Despite the late notice of the hearings, representatives of several interest groups were able to tune in to complain about being left out.
“Until you send a message that inclusion counts, it’s just talk...,” Dilara Sayeed of the Illinois Muslim Civic Coalition said via video conference. “We can’t move forward. We can’t have 10 more years of this.”
Political lines must be redrawn after each decennial Census to reflect changes in population and ensure protection of voters’ rights. They must be compact, contiguous, and of equal population, among other things.
READ: Democrats start reining in expectations for immigration bill
Critics wonder why the map can’t wait for release of official U.S. Census numbers, which won’t be available until late summer. A consultant who’s on contract with House and Senate Democrats for $200,000 says the ACS numbers from before the 2010 Census varied only slightly from the official count.
The constitution requires the Legislature — currently controlled by Democratic super-majorities — to produce a map by June 30. After that, the project goes to a bipartisan commission.
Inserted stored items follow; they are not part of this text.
(** [cwd] is the directory of the process. *)
Definition runConfigValidation (cwd artifact : string) (readFile : option FileReader) : ConfigValidationResult :=
  match parseJson artifact with
  | None => config_not_run "artifact is not valid JSON (fail-closed)"
  | Some o =>
      let worktree := js_trim (text_of (get_field "worktree" o)) in
      match get_field "files_changed" o with
      | JArr ((_ :: _) as files) =>
          if (worktree =? "")%string then
            config_not_run "artifact must declare non-empty worktree + files_changed (fail-closed)"
          else match readFile with
          | None => config_not_run "no file reader wired; cannot read worktree content (fail-closed)"
          | Some readFile => validate_files readFile (resolve cwd worktree) files []
          end
      | _ => config_not_run "artifact must declare non-empty worktree + files_changed (fail-closed)"
      end
  end.
End Config.

(** * Lenses *)

Definition scored (b : bool) (rationale : string) : result RawResult :=
  Ok (ResultObj (ScoreNum (if b then num_one else num_zero)) (RatStr rationale)).

(** ** Adversaries, [adversary.ts] *)

Definition RefuteFn : Type := string -> string -> string -> result (bool * string).
Inductive AdversaryIntensity := adv_none | adv_judge | adv_refute_quorum.
Record AdversaryConfigInput := mkAdversary { intensity : AdversaryIntensity; adv_lenses : option Z }.

Definition ADVERSARY_ANGLES : list string :=
  ["completeness"; "correctness"; "security"; "ambiguity"; "testability"; "assumptions"].
Definition slugify (s : string) : string := lower (replace_all (re_i "[^a-z0-9]+") "-" s).
Definition clampLensCount (count : Z) : Z := if count <? 2 then 2 else count.
Definition distinctAngles (count : Z) : list string :=
  let out := take (Z.to_nat count) ADVERSARY_ANGLES in
  out ++ map (fun i => "aspect-" ++ str_of_nat i)%string (seq (length out) (Z.to_nat count - length out)).

Definition adversary_lens (stageId : string) (refuter : RefuteFn) (angle : string) : BatteryLens string :=
  {| l_name := ("adversary:" ++ slugify stageId ++ ":" ++ angle)%string;
     l_evaluate := fun candidate =>
       match refuter stageId candidate angle with
       | Ok (refuted, rationale) => scored refuted rationale
       | Throw e => scored true ("refuter error (fail-closed): " ++ err_message e)%string
       end;
     l_polarity := refute; l_criticality := soft; l_engine := llm_judge; l_model := None |}.

Definition buildAdversaryLenses (stageId : string) (config : AdversaryConfigInput) (refuter : RefuteFn) : list (BatteryLens string) :=
  let lenses count := map (adversary_lens stageId refuter) (distinctAngles count) in
  match intensity config with
  | adv_none => []
  | adv_judge => lenses 1
  | adv_refute_quorum => lenses (clampLensCount (default 2 (adv_lenses config)))
  end.
(** A document is sealed exactly when its record says so: the check passes
    exactly on an object of kind [document] with a lowercase SHA-256 and a record
    of at least one verdict, all of them objects that name their claim and are
    confirmed, partially confirmed or unverifiable: one refuted claim is enough. *)
Theorem document_sealed (a : string) :
  (exists why, document_verify_record a = Ok (mkAnchor true why)) <->
  exists o sha record verdicts, parseJson a = Some o /\ get_field "kind" o = JStr "document" /\
    get_field "document_sha256" o = JStr sha /\ re_test RE_SHA256 sha = true /\ get_field "record" o = JObj record /\
    get_field "verdicts" record = JArr verdicts /\ verdicts <> [] /\ Forall sealing_verdict verdicts.
Proof.
  unfold document_verify_record. destruct (parseJson a) as [o|]; [|split; [by intros [? ?]|by intros (? & ? & ? & ? & ? & _)]].
  assert (Hk : is_str "document" (get_field "kind" o) = true <-> get_field "kind" o = JStr "document").
  { destruct (get_field "kind" o) as [| | | |k| | | | | |]; cbn [is_str]; try done. rewrite String.eqb_eq. split; congruence. }
  destruct (is_str "document" (get_field "kind" o)) eqn:Ek; cbn [negb].
  2:{ split.
      - intros [why H]. unfold wrong_kind in H. apply result_bind_ok in H as (t & _ & [=]).
      - intros (o' & ? & ? & ? & [= <-] & Hk' & _). by apply Hk in Hk'. }
  destruct (get_field "document_sha256" o) as [| | | |sha| | | | | |] eqn:Es; cbn [is_sha256 negb];
    try (split; [by intros [? ?]|intros (o' & ? & ? & ? & [= <-] & _ & Hs & _); congruence]).
  destruct (re_test RE_SHA256 sha) eqn:Er; cbn [negb];
    [|split; [by intros [? ?]|intros (o' & ? & ? & ? & [= <-] & _ & Hs & Hr & _); congruence]].
  destruct (get_field "record" o) as [| | | | | | | | |record|] eqn:Ed;
    try (split; [by intros [? ?]|intros (o' & ? & ? & ? & [= <-] & _ & _ & _ & Hd & _); congruence]).
  destruct (get_field "verdicts" record) as [| | | | | | | |[|v vs]| |] eqn:Ev;
    try (split; [by intros [? ?]|intros (o' & ? & ? & ? & [= <-] & _ & _ & _ & Hd & Hv & Hne & _); congruence]).
  pose proof (check_verdicts_ok (v :: vs)) as Hc. destruct (check_verdicts (v :: vs)) as [[w|]|e]; unfold mbind; cbn [result_bind].
  - split; [by intros [? ?]|]. intros (o' & ? & rec' & vs' & [= <-] & _ & _ & _ & Hd & Hv & _ & Hf).
    rewrite Ed in Hd. injection Hd as <-. rewrite Ev in Hv. injection Hv as <-. by apply Hc in Hf.
  - split; [|intros _; by eexists]. intros _. exists o, sha, record, (v :: vs). split_and!; try done; [by apply Hk|by apply Hc].
  - split; [by intros [? ?]|]. intros (o' & ? & rec' & vs' & [= <-] & _ & _ & _ & Hd & Hv & _ & Hf).
    rewrite Ed in Hd. injection Hd as <-. rewrite Ev in Hv. injection Hv as <-. by apply Hc in Hf.
Qed.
Each time that’s occurred since 1980, the panel has deadlocked and the name of the partisan tie-breaker is drawn from a hat.
During House debate, several Republicans called out Democrats for previously espousing independent map-making, reading from news articles and newspaper endorsement questionnaires their pledges to take politics out of the process. Democratic Rep. Will Guzzardi cried foul, contending it’s not “inconsistent to say, ‘I believe the system should be different and nonetheless, I’m participating under the rules as they are today.’”
Virtually nothing was said about the cartography before the first map popped out late May 21. A revision appeared late Thursday which Hernandez maintained was “absolutely influenced” by public input. GOP Rep. Tom Demmer of Dixon claimed there was an “intentional effort” to withhold details from taxpayers, adding, “It makes a mockery of this process.”
Republicans also criticized the surprise remap produced this week of state Supreme Court districts, the first revision in 60 years. The GOP claims it’s because Democrats fear losing their majority on the high court. The House approved that map Friday afternoon.